About this exercise:
From the entries below, reproduce exactly the line containing "(** The data: the", the line containing "Definition blocks (d", and every line in between, with nothing added.

---

(* ===== verification/Rfc7693.v ===== *)
(** Reference definition of BLAKE2b after RFC 7693, with the number of rounds as
    a parameter, and of the variable-length hash H' of Argon2. *)

From S2P Require Import Prelude BlakeSpec.

Module Rfc7693.

(** Initial values as the fractional parts of square roots of primes. *)
Definition IV : list Z := map BlakeSpec.sqrt_frac [2; 3; 5; 7; 11; 13; 17; 19].

Definition rotr (x n : Z) : Z := wrap 64 (Z.lor (Z.shiftr x n) (Z.shiftl x (64 - n))).

(** The mixing function on the cells [a..d], with the words [x] and [y]. *)
Definition mix (a b c d : nat) (x y : Z) (v : list Z) : list Z :=
  let va := v !!! a in let vb := v !!! b in let vc := v !!! c in let vd := v !!! d in
  let va := wrap 64 (va + vb + x) in
  let vd := rotr (Z.lxor vd va) 32 in
  let vc := wrap 64 (vc + vd) in
  let vb := rotr (Z.lxor vb vc) 24 in
  let va := wrap 64 (va + vb + y) in
  let vd := rotr (Z.lxor vd va) 16 in
  let vc := wrap 64 (vc + vd) in
  let vb := rotr (Z.lxor vb vc) 63 in
  <[d := vd]> (<[c := vc]> (<[b := vb]> (<[a := va]> v))).

(** One round: eight mixings, columns then diagonals. *)
Definition round (m : list Z) (r : nat) (v : list Z) : list Z :=
  let s i := m !!! ((BlakeSpec.sigma !!! (r mod 10)%nat) !!! i) in
  for_range 0 8 (fun i v =>
    let '(a, b, c, d) := BlakeSpec.cells i in mix a b c d (s (2 * i)%nat) (s (2 * i + 1)%nat) v) v.

(** The compression function F with [rounds] rounds. *)
Definition F (rounds : nat) (h : list Z) (block : list Z) (t : Z) (last : bool) : list Z :=
  let m := map (fun i => le_word (read_at (i * 8) 8 block)) (seq 0 16) in
  let v := take 8 h ++ take 4 IV ++
    [Z.lxor (IV !!! 4%nat) (t mod 2 ^ 64); Z.lxor (IV !!! 5%nat) ((t / 2 ^ 64) mod 2 ^ 64);
     Z.lxor (IV !!! 6%nat) (if last then 2 ^ 64 - 1 else 0); IV !!! 7%nat] in
  let v := for_range 0 rounds (round m) v in
  map (fun i => Z.lxor (Z.lxor (h !!! i) (v !!! i)) (v !!! (i + 8)%nat)) (seq 0 8).

(** [h[0] ^= 0x01010000 ^ (kk << 8) ^ nn] *)
Definition init (kk nn : nat) : list Z :=
  <[0%nat := Z.lxor (IV !!! 0%nat) (0x01010000 + 256 * Z.of_nat kk + Z.of_nat nn)]> IV.

Definition zero_pad (n : nat) (l : list Z) : list Z := l ++ replicate (n - length l) 0.

(** The data: the key padded to a block, if there is one, and the message. *)
Definition data (key msg : list Z) : list Z :=
  if (length key =? 0)%nat then msg else zero_pad 128 key ++ msg.

(** The number of blocks, at least one. *)
Definition blocks (d : list Z) : nat := Nat.max 1 ((length d + 127) / 128).

Definition chain (rounds : nat) (h : list Z) (d : list Z) (k : nat) : list Z :=
  for_range 0 k (fun i h => F rounds h (read_at (i * 128) 128 d) (Z.of_nat ((i + 1) * 128)) false) h.

Definition hash (rounds nn : nat) (key msg : list Z) : list Z :=
  let d := data key msg in
  let k := (blocks d - 1)%nat in
  let h := F rounds (chain rounds (init (length key) nn) d k) (zero_pad 128 (drop (k * 128) d))
    (Z.of_nat (length d)) true in
  take nn (concat (map (le_bytes 8) h)).

(** BLAKE2b has twelve rounds. *)
Definition blake2b (nn : nat) (key msg : list Z) : list Z := hash 12 nn key msg.

(** The chain [V_1 .. V_r] of H' and its last link of the remaining length. *)
Fixpoint long_tail (fuel : nat) (v : list Z) (left : nat) : list Z :=
  match fuel with
  | O => []
  | S fuel =>
    if (left <=? 64)%nat then blake2b left [] v
    else let v := blake2b 64 [] v in take 32 v ++ long_tail fuel v (left - 32)
  end.

Definition hash_long (n : nat) (msg : list Z) : list Z :=
  let msg := le_bytes 4 (Z.of_nat n) ++ msg in
  if (n <=? 64)%nat then blake2b n [] msg
  else let v := blake2b 64 [] msg in take 32 v ++ long_tail n v (n - 32).

End Rfc7693.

---

Answer section:
(** The data: the key padded to a block, if there is one, and the message. *)
Definition data (key msg : list Z) : list Z :=
  if (length key =? 0)%nat then msg else zero_pad 128 key ++ msg.

(** The number of blocks, at least one. *)
Definition blocks (d : list Z) : nat := Nat.max 1 ((length d + 127) / 128).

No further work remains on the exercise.